Work instructions:
From the line with "destruct (run_op op" to the final line of the records, reproduce every line exactly and only those lines.

Provided data:
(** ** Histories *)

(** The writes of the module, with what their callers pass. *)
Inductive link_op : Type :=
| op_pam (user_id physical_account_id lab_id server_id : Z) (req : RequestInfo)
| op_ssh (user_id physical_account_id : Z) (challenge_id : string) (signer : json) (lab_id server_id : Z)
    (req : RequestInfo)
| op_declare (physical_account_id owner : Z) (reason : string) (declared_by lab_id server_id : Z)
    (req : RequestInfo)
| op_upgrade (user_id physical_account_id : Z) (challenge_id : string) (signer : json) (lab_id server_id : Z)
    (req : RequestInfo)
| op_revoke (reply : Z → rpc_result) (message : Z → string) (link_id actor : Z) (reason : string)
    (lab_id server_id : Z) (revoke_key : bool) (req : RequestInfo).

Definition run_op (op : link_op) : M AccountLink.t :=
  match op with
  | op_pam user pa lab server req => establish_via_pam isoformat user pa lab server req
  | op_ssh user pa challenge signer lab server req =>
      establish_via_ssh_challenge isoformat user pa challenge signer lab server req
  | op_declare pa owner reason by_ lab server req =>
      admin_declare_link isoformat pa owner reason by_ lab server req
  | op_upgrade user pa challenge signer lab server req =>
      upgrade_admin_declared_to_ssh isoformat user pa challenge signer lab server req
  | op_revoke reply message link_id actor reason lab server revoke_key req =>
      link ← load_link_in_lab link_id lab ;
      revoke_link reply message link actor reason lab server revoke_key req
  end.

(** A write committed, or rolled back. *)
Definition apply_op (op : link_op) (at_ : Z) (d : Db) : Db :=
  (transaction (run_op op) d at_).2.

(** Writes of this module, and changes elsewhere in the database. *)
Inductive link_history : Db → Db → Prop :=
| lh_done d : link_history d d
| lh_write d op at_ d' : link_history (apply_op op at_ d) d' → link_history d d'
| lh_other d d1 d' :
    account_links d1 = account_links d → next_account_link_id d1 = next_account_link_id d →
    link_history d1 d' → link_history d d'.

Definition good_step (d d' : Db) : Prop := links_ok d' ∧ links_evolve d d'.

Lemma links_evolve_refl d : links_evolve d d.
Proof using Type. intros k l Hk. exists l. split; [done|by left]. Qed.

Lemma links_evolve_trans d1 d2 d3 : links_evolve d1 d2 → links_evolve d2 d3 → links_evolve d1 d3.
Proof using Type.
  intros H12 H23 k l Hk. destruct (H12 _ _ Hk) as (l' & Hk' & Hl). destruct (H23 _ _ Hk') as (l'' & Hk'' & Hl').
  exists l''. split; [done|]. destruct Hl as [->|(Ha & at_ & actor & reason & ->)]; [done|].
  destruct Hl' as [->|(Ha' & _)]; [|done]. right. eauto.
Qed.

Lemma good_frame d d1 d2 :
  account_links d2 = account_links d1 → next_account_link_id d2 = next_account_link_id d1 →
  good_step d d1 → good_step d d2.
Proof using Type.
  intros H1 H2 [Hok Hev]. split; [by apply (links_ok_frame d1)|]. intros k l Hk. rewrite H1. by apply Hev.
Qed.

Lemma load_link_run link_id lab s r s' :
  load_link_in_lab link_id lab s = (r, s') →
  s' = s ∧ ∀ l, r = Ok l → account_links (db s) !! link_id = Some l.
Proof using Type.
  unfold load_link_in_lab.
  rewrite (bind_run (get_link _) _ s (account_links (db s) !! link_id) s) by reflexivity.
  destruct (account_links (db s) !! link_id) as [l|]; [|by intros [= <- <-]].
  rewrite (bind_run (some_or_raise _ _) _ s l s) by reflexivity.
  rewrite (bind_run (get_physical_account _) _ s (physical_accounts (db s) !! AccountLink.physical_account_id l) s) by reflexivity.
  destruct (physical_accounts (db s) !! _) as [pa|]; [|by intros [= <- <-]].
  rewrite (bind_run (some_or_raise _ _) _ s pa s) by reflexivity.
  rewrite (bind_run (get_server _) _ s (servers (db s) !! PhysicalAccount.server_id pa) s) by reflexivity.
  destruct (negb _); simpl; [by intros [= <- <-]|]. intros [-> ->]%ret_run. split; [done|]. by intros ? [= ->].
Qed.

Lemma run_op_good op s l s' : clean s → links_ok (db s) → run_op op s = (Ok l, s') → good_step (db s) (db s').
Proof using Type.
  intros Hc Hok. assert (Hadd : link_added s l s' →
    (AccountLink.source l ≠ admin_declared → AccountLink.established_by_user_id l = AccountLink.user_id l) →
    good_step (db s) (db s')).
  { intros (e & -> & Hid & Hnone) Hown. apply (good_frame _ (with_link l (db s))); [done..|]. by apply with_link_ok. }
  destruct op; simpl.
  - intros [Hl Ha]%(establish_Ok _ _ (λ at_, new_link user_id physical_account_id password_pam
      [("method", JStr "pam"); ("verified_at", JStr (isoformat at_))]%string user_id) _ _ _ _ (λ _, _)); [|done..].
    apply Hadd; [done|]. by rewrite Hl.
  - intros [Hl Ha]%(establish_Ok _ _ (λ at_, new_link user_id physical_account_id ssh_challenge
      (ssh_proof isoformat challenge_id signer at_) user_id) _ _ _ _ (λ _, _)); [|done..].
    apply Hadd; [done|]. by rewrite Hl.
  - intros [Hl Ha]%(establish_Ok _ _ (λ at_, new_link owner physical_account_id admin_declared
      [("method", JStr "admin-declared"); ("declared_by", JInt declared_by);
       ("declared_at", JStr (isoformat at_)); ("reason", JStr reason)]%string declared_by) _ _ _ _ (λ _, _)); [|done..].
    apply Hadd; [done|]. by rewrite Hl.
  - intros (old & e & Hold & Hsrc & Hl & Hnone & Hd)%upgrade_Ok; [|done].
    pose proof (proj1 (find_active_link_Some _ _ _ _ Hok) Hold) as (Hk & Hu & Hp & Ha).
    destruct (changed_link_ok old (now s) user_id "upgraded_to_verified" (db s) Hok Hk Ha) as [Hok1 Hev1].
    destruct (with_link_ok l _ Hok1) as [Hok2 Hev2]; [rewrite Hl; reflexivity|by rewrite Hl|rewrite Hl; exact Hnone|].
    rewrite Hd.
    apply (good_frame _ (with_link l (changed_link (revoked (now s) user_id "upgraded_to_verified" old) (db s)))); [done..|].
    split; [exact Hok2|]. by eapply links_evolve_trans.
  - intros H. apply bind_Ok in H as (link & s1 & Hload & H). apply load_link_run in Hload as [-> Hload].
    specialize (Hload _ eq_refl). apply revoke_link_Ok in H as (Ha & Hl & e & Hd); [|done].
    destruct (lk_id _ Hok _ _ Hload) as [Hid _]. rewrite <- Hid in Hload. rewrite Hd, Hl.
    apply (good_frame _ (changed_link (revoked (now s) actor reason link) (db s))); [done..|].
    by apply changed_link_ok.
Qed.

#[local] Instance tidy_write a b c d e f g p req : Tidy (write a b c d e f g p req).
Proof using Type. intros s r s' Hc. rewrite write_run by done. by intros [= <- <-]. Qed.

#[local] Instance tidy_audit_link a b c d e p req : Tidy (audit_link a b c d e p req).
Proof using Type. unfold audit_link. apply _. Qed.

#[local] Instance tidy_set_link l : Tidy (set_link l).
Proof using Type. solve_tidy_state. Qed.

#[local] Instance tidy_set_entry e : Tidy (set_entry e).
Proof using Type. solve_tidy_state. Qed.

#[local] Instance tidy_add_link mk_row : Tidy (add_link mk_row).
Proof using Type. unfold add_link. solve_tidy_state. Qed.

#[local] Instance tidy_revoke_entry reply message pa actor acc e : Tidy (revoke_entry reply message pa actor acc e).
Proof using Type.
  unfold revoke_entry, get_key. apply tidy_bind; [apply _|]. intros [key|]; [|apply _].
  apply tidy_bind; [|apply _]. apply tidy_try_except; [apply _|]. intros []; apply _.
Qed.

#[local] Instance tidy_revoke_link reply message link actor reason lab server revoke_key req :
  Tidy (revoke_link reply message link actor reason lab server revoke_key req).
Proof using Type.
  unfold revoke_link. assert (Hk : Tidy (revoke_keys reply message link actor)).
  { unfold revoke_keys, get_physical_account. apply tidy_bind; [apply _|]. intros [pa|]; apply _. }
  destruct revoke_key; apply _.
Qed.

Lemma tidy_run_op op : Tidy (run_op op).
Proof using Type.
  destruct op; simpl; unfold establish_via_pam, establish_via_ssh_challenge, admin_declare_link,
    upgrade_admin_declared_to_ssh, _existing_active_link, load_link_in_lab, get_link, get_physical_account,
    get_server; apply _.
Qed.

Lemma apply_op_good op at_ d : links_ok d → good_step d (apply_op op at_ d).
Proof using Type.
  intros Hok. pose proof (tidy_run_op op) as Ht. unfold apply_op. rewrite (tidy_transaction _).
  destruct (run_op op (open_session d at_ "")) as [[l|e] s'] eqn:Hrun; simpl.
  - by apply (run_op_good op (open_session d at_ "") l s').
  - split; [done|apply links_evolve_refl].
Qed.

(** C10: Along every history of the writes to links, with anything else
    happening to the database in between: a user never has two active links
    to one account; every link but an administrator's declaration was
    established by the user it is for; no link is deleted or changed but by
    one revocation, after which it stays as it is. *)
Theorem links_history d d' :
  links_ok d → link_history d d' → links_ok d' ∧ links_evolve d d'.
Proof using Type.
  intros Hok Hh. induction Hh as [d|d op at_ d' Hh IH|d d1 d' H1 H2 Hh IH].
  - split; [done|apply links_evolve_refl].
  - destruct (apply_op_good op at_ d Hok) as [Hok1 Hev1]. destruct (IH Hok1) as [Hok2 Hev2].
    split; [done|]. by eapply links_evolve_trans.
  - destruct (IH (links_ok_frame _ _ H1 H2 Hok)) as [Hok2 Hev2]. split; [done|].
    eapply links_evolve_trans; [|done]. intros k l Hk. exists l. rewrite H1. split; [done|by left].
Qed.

Answer to the exercise:
  destruct (run_op op (open_session d at_ "")) as [[l|e] s'] eqn:Hrun; simpl.
  - by apply (run_op_good op (open_session d at_ "") l s').
  - split; [done|apply links_evolve_refl].
Qed.

(** C10: Along every history of the writes to links, with anything else
    happening to the database in between: a user never has two active links
    to one account; every link but an administrator's declaration was
    established by the user it is for; no link is deleted or changed but by
    one revocation, after which it stays as it is. *)
Theorem links_history d d' :
  links_ok d → link_history d d' → links_ok d' ∧ links_evolve d d'.
Proof using Type.
  intros Hok Hh. induction Hh as [d|d op at_ d' Hh IH|d d1 d' H1 H2 Hh IH].
  - split; [done|apply links_evolve_refl].
  - destruct (apply_op_good op at_ d Hok) as [Hok1 Hev1]. destruct (IH Hok1) as [Hok2 Hev2].
    split; [done|]. by eapply links_evolve_trans.
  - destruct (IH (links_ok_frame _ _ H1 H2 Hok)) as [Hok2 Hev2]. split; [done|].
    eapply links_evolve_trans; [|done]. intros k l Hk. exists l. rewrite H1. split; [done|by left].
Qed.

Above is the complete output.